• Work item:
Your task is to copy every line of the entries that holds the word "summary".
──────── Dataset extract ────────
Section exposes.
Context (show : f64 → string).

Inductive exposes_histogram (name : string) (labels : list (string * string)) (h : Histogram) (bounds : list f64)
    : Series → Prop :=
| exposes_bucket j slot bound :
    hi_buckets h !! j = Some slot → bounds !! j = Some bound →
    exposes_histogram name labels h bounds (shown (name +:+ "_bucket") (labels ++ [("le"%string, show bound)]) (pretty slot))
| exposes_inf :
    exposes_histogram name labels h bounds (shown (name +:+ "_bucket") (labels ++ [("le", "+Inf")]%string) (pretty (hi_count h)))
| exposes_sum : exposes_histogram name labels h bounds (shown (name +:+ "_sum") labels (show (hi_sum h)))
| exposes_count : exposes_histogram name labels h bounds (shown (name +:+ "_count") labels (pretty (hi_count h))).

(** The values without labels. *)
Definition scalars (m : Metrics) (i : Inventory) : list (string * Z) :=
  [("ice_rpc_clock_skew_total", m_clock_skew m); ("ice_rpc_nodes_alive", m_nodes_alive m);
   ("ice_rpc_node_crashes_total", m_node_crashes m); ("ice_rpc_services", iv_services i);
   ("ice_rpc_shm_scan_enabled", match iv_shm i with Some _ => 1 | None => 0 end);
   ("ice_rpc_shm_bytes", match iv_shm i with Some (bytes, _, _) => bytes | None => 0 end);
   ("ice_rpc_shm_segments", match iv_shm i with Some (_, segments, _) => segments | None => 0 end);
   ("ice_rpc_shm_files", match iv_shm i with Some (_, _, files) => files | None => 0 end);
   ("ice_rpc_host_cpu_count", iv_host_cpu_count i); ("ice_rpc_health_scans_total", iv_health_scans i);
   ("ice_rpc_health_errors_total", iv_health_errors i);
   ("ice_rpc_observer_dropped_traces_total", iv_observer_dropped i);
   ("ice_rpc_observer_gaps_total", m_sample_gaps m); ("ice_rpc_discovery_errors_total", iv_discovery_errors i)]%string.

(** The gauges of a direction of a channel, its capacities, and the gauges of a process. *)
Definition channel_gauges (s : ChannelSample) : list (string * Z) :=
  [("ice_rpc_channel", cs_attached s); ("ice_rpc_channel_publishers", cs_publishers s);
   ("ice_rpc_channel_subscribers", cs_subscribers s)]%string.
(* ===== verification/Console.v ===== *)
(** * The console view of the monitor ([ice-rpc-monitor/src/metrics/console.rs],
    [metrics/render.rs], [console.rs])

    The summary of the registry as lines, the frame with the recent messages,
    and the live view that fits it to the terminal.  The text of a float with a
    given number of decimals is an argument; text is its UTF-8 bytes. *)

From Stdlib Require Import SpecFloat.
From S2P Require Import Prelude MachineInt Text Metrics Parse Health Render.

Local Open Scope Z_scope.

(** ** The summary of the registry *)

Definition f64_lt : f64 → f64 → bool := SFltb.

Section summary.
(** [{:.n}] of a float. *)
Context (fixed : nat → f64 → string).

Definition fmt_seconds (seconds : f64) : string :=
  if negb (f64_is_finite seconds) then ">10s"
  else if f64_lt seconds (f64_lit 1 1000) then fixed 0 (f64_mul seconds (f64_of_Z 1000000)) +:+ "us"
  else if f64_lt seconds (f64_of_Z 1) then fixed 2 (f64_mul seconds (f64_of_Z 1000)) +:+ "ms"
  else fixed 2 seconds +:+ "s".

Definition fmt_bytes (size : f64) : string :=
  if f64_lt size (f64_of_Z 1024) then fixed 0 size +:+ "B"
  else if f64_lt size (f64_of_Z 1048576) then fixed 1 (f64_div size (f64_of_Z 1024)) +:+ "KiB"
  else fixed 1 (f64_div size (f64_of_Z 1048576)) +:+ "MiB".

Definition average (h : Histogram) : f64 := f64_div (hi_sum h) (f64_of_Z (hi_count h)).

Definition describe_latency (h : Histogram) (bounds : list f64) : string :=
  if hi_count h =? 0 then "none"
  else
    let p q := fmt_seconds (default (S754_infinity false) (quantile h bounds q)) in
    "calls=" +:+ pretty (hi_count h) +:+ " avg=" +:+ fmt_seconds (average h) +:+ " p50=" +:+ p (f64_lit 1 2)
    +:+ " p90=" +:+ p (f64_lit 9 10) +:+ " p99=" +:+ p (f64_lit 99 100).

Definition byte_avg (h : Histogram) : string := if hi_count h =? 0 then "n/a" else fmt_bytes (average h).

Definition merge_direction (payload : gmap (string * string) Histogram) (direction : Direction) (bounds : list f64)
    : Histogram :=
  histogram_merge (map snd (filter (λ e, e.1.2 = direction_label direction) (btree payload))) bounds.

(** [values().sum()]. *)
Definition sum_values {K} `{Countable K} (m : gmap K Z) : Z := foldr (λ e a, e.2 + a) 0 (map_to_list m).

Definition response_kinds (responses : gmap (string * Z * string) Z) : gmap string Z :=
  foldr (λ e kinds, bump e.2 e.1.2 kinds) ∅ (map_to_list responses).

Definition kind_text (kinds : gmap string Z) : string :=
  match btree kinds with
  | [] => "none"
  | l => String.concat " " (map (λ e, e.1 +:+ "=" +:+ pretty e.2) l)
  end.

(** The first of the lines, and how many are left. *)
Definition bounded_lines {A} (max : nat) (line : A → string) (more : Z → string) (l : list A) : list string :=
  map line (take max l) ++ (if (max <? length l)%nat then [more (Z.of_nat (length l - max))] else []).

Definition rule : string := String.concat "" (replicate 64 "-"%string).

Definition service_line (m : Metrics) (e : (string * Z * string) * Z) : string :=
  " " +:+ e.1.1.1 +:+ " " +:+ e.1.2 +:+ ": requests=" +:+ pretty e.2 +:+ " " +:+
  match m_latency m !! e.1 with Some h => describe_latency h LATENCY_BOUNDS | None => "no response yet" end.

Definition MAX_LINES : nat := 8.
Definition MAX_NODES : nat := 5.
────────
• The answer:
    The summary of the registry as lines, the frame with the recent messages,
(** ** The summary of the registry *)
Section summary.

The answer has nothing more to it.